PROMPT:
The lines to be copied are those below that contain "prog".

MATERIAL FOR THIS TASK:
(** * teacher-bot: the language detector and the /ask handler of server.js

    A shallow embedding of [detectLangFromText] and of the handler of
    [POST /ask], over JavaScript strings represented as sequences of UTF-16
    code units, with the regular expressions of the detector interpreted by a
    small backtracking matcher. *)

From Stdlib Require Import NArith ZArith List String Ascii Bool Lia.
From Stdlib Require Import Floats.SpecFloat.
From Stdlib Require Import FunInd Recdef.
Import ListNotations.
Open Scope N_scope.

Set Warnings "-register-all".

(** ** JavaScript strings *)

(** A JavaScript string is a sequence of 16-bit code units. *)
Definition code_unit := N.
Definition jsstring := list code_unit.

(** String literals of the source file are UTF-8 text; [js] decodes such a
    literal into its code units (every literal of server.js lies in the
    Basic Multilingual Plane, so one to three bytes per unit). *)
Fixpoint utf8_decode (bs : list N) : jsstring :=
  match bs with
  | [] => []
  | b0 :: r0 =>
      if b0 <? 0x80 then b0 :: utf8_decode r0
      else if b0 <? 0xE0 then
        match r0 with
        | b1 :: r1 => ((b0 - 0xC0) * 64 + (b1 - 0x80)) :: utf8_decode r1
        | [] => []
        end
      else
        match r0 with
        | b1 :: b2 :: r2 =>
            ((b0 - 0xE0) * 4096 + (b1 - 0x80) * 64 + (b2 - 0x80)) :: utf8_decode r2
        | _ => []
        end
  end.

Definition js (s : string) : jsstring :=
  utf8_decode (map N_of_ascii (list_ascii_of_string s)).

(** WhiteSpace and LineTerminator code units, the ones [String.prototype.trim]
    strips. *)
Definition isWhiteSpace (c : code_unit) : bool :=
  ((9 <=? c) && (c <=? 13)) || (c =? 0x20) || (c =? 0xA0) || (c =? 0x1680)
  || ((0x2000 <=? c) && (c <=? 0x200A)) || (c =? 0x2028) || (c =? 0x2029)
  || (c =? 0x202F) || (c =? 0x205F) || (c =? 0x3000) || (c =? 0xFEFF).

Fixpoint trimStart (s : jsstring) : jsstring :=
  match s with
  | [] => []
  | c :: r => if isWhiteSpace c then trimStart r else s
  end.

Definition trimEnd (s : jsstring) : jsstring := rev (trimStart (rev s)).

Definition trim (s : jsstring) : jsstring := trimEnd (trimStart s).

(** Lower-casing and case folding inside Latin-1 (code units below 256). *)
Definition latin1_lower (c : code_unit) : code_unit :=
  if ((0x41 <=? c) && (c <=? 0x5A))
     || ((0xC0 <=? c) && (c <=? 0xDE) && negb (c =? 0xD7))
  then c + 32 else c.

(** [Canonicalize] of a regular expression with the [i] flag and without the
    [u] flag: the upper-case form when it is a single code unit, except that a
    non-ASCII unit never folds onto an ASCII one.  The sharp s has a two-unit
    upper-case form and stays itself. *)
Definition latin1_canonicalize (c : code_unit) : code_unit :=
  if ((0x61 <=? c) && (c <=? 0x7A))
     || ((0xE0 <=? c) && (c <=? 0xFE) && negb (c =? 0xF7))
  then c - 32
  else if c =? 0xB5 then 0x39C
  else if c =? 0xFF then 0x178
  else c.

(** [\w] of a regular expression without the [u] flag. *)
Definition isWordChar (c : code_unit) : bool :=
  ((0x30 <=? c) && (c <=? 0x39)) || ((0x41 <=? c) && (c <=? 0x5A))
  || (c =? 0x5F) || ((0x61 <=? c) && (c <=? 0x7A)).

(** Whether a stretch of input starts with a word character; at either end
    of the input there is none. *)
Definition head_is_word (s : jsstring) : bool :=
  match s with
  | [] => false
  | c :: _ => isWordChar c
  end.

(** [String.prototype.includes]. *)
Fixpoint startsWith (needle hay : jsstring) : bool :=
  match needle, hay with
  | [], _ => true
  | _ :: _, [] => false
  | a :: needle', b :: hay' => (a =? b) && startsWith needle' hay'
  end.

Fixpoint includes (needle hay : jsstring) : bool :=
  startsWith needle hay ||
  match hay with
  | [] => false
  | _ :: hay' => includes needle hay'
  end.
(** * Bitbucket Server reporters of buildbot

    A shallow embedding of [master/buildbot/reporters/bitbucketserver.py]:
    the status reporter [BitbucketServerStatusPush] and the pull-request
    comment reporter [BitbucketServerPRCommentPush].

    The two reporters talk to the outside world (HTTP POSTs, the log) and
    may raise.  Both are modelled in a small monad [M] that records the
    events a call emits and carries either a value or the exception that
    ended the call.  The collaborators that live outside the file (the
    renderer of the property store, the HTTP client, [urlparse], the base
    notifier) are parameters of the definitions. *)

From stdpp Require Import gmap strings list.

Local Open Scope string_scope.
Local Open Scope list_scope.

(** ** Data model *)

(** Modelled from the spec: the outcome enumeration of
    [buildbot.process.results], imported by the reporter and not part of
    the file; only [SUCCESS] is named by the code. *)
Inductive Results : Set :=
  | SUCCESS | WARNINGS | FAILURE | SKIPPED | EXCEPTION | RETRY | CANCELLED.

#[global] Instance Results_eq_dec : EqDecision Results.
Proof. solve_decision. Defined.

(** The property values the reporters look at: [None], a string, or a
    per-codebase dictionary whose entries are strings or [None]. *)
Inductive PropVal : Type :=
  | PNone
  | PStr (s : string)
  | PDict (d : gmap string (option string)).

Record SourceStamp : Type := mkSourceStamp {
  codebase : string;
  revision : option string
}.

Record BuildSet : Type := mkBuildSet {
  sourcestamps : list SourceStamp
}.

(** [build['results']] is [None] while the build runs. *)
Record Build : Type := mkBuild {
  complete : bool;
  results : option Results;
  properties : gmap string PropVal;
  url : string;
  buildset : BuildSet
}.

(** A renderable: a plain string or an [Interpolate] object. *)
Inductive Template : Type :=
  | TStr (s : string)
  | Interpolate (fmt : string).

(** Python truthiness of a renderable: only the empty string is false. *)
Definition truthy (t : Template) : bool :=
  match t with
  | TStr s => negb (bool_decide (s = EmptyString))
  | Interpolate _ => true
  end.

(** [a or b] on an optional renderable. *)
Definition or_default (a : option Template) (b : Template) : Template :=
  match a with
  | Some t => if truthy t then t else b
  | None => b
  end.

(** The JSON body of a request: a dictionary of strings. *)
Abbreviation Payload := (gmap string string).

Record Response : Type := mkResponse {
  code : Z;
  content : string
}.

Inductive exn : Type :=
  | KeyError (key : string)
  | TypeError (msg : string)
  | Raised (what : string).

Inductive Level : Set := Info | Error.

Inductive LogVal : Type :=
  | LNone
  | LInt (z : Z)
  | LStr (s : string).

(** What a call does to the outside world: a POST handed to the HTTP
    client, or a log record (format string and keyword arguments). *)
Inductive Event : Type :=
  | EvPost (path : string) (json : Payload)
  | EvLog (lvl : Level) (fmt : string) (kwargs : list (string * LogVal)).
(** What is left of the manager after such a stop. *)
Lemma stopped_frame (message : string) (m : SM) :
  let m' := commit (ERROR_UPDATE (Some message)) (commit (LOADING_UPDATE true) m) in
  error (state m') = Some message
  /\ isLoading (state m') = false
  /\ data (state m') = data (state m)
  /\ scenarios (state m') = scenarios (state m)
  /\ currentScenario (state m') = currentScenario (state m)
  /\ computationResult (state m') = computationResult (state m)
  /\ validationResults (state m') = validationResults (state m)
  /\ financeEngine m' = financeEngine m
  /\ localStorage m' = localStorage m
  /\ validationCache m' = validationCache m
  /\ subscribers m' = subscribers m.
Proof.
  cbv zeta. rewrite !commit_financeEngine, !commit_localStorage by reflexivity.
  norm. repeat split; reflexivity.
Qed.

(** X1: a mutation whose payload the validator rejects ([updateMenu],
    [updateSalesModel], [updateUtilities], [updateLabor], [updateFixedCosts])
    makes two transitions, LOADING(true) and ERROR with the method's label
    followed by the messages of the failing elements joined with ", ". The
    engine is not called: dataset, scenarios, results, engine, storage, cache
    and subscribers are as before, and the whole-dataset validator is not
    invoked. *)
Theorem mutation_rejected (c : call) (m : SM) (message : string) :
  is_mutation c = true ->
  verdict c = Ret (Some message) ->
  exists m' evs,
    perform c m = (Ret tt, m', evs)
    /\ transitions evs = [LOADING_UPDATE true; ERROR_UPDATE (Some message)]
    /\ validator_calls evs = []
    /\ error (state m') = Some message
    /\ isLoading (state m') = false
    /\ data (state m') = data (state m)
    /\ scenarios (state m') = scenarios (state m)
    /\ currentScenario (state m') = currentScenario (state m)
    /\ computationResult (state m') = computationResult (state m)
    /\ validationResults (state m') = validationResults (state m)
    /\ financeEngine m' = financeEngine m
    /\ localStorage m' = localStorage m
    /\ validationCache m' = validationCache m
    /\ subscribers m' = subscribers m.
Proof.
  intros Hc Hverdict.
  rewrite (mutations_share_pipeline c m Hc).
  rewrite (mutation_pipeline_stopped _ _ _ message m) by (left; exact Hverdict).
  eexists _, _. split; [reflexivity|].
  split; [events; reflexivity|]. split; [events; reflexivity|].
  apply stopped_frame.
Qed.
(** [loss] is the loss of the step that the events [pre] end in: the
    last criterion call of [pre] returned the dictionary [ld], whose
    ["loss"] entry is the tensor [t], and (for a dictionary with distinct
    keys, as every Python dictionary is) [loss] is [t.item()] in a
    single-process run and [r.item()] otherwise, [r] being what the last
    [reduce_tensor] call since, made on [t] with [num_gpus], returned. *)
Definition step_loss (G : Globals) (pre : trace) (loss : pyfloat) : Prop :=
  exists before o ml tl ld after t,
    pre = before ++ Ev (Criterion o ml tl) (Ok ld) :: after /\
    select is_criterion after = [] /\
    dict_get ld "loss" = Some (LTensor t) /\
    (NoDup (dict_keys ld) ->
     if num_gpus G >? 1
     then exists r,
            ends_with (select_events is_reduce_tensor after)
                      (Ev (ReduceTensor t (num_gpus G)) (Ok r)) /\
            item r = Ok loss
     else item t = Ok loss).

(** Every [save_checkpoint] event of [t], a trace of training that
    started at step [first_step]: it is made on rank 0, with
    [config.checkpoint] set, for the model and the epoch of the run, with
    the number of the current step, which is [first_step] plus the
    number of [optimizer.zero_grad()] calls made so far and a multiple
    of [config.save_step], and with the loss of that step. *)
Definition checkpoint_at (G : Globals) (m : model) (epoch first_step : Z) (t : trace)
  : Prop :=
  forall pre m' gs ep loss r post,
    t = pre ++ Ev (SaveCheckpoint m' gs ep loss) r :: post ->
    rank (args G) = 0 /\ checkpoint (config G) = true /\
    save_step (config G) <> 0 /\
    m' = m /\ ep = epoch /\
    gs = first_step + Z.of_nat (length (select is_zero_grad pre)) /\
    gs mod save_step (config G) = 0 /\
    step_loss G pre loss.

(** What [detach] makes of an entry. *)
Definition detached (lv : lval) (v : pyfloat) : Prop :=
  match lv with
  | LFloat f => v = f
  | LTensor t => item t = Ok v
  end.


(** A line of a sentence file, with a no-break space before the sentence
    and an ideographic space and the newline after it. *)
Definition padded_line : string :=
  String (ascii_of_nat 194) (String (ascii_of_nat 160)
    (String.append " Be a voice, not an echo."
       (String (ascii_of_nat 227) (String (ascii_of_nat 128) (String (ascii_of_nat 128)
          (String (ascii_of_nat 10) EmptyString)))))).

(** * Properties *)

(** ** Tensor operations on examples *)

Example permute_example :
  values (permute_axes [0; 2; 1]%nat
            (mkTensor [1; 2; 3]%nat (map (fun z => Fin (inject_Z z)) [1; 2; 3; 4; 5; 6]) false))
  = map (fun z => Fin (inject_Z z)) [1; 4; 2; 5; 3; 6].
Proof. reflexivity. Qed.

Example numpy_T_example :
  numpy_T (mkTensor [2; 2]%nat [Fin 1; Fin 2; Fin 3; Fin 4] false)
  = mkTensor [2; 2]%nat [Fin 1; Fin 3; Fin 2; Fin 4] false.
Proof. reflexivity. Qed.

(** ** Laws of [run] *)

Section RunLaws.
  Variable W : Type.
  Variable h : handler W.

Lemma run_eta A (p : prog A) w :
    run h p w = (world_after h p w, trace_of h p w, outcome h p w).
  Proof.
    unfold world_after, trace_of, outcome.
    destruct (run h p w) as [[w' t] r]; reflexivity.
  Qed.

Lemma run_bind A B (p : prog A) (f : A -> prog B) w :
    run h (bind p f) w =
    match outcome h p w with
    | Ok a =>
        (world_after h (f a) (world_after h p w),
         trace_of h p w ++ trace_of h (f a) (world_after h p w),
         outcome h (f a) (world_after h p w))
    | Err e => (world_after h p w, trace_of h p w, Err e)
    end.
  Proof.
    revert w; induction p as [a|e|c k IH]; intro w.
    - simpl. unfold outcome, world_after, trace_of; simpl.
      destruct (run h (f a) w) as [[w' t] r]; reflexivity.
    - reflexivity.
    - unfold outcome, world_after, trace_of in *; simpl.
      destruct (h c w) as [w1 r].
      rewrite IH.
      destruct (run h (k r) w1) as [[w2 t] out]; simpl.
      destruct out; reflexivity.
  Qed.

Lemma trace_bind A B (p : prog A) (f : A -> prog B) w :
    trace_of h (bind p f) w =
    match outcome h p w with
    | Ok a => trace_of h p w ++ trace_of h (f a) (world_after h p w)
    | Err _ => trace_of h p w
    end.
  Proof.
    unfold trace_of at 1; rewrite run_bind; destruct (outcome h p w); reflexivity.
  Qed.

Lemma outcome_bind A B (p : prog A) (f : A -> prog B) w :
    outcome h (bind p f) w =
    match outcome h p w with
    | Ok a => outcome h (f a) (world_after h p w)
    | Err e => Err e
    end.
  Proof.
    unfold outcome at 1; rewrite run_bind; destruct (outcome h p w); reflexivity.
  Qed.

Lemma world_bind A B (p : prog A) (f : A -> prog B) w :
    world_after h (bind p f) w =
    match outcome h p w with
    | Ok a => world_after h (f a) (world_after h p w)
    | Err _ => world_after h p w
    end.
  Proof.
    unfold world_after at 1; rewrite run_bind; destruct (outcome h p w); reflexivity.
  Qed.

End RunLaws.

RESPONSE BELOW:
Lemma run_eta A (p : prog A) w :
Lemma run_bind A B (p : prog A) (f : A -> prog B) w :
Lemma trace_bind A B (p : prog A) (f : A -> prog B) w :
Lemma outcome_bind A B (p : prog A) (f : A -> prog B) w :
Lemma world_bind A B (p : prog A) (f : A -> prog B) w :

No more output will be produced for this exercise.